Com um ano e um mês de idade ela fez a cirurgia de reconstrução do esôfago (Esofagocolonplastia) que consiste na retirada de uma porção do intestino grosso e posteriormente colocada no esôfago. A cirurgia foi muito bem sucedida. Hoje, ela se alimenta pela boca normalmente. A única coisa que ela não tem é a válvula do esôfago. Passou por fonoaudiologia para aprender a mastigar e engolir. “A perspectiva vai mudando conforme o tempo passa. Hoje, ela fala tudo. Anda. Mesmo antes da cirurgia ela já era uma criança feliz, afinal ela não conhecia outra forma de viver.”

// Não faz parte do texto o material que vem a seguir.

(* ===== verification/SerializeSpec.v ===== *)
(** * What keys, plain bytes and dictionaries promise

    The bytes of keys; then the properties: keys sort like numbers, and everything
    reads back. *)
From Stdlib Require Import ZArith Lia Bool String.
From stdpp Require Import base list gmap.
From S2P Require Import Prelude.
From S2P Require Import Endian.
From S2P Require Import SplitText.
From S2P Require Import Serialize.
Local Open Scope Z_scope.

(** ** The order of keys *)

Lemma compare_keys n a b : 0 <= a < 2 ^ (8 * Z.of_nat n) -> 0 <= b < 2 ^ (8 * Z.of_nat n) ->
  string_compare (be_store n a) (be_store n b) = (a ?= b).
Proof.
  intros Ha Hb. rewrite string_compare_be; auto using be_store_ok.
  - rewrite !be_load_store, !Z.mod_small by auto. reflexivity.
  - rewrite !length_be_store. reflexivity.
Qed.

(** ** Unsigned keys *)

Lemma Uint32ToKey_be n : Uint32ToKey n = be_store 4 n.
Proof. apply le_store_byteswap. Qed.
Lemma Uint64ToKey_be n : Uint64ToKey n = be_store 8 n.
Proof. apply le_store_byteswap. Qed.

Lemma be_store_split a b x : be_store (a + b) x =
  be_store a (x / 2 ^ (8 * Z.of_nat b)) ++ be_store b (x mod 2 ^ (8 * Z.of_nat b)).
Proof.
  apply be_load_inj; auto using be_store_ok.
  - apply bytes_ok_app. auto using be_store_ok.
  - rewrite length_app, !length_be_store. reflexivity.
  - rewrite be_load_app, !be_load_store, zlen_be_store.
    set (q := 2 ^ (8 * Z.of_nat b)). assert (0 < q) by (apply pow2_pos; lia).
    replace (2 ^ (8 * Z.of_nat (a + b))) with (q * 2 ^ (8 * Z.of_nat a))
      by (unfold q; rewrite <- Z.pow_add_r by lia; f_equal; lia).
    assert (0 < 2 ^ (8 * Z.of_nat a)) by (apply pow2_pos; lia).
    rewrite Z.rem_mul_r, Z.mod_mod by lia. lia.
Qed.

Lemma Uint128ToKey_be n : Uint128ToKey n = be_store 16 n.
Proof.
  unfold Uint128ToKey. rewrite !le_store_byteswap. symmetry. apply (be_store_split 8 8).
Qed.

(** A number of [n] bytes, read back. *)
Lemma load_be n x rest : load_bytes (be_store n x ++ rest) 0 n = Ok (be_store n x).
Proof.
  apply (load_bytes_app [] (be_store n x) rest n). rewrite length_be_store. reflexivity.
Qed.

Lemma load_be_end k n x y : load_bytes (be_store k y ++ be_store n x) (Z.of_nat k) n =
  Ok (be_store n x).
Proof.
  rewrite <- (zlen_be_store k y). rewrite <- (app_nil_r (be_store n x)) at 1.
  apply load_bytes_app. rewrite length_be_store. reflexivity.
Qed.

Lemma byteswap_be n x : 0 <= x < 2 ^ (8 * Z.of_nat n) -> byteswap n (le_load (be_store n x)) = x.
Proof.
  intros Hx. rewrite byteswap_le_load by (auto using be_store_ok, length_be_store).
  rewrite be_load_store. apply Z.mod_small. auto.
Qed.

Section keys.
Context `{BuildMode}.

Conhecendo a Atresia de esôfago
O que é
Atresia do esôfago é uma malformação em que não o órgão não se desenvolve a contento.
Tipos
A forma mais frequente é quando o pedaço (coto) de cima é fechado e o de baixo termina com uma comunicação com a traqueia. O certo seria o esôfago ir direto da boca até o estômago. O tipo mais comum de Atresia do esôfago é o da figura número 1 da imagem abaixo em que a porção superior do esôfago termina em fundo cego e a porção inferior tem uma comunicação com a traqueia.
Associações
A Atresia de esôfago pode estar associada a outras malformações como, por exemplo, do coração, ou a outros problemas.
Causa
Apesar de o gatilho da doença ser desconhecido, ela é mais frequente em crianças cujas mães apresentaram excesso de líquido amniótico durante a gestação. É frequentemente associada ainda a outras anomalias congênitas, como comunicação interventricular, persistência do canal arterial ou tetralogia de Fallot.
Sintomas
Como há interrupção do esôfago, o bebê não consegue se alimentar. E nos casos em que há comunicação de um dos cotos do esôfago com a traquéia pode haver aspiração de conteúdo do esôfago para a traquéia ocasionando falta de ar e infecções respiratórias.
Prevenção
Não existe.
Diagnóstico
Quando há suspeita clínica, o médico coloca uma sonda para confirmar o diagnóstico. A sonda que tem de ir da boca para o estômago não passa. O diagnóstico pode ser feito ainda com a criança no berçário. Em alguns casos, na minoria, consegue se fazer o diagnóstico antes de nascer. Radiografia simples também confirma o diagnóstico.
Diagnóstico precoce
O diagnóstico precoce é fundamental para iniciar o tratamento para que a criança possa se alimentar.
Tratamento
Em alguns casos já é possível realizar a cirurgia no recém-nascido para juntar os pedaços e reconstruir o esôfago. Em outros casos realiza-se uma cirurgia para colocar uma sonda diretamente no estômago do bebê (gastrostomia) para que ele possa se alimentar e fica até mais ou menos um ano de idade quando se fará a cirurgia para a reconstrução do esôfago. Esta é uma cirurgia grande e delicada. Depois a vida praticamente é normal.
Profissional
O pediatra é o responsável pelo diagnóstico. Já o procedimento cirúrgico é realizado por um cirurgião pediátrico.
Estatística
A incidência na população é em torno de 1 para 4000 nascimentos.
Fonte: Ana Cristina Aoun Tannuri, professora da Faculdade de Medicina da USP e cirurgiã pediátrica do Hospital das Clínicas de SP (HC).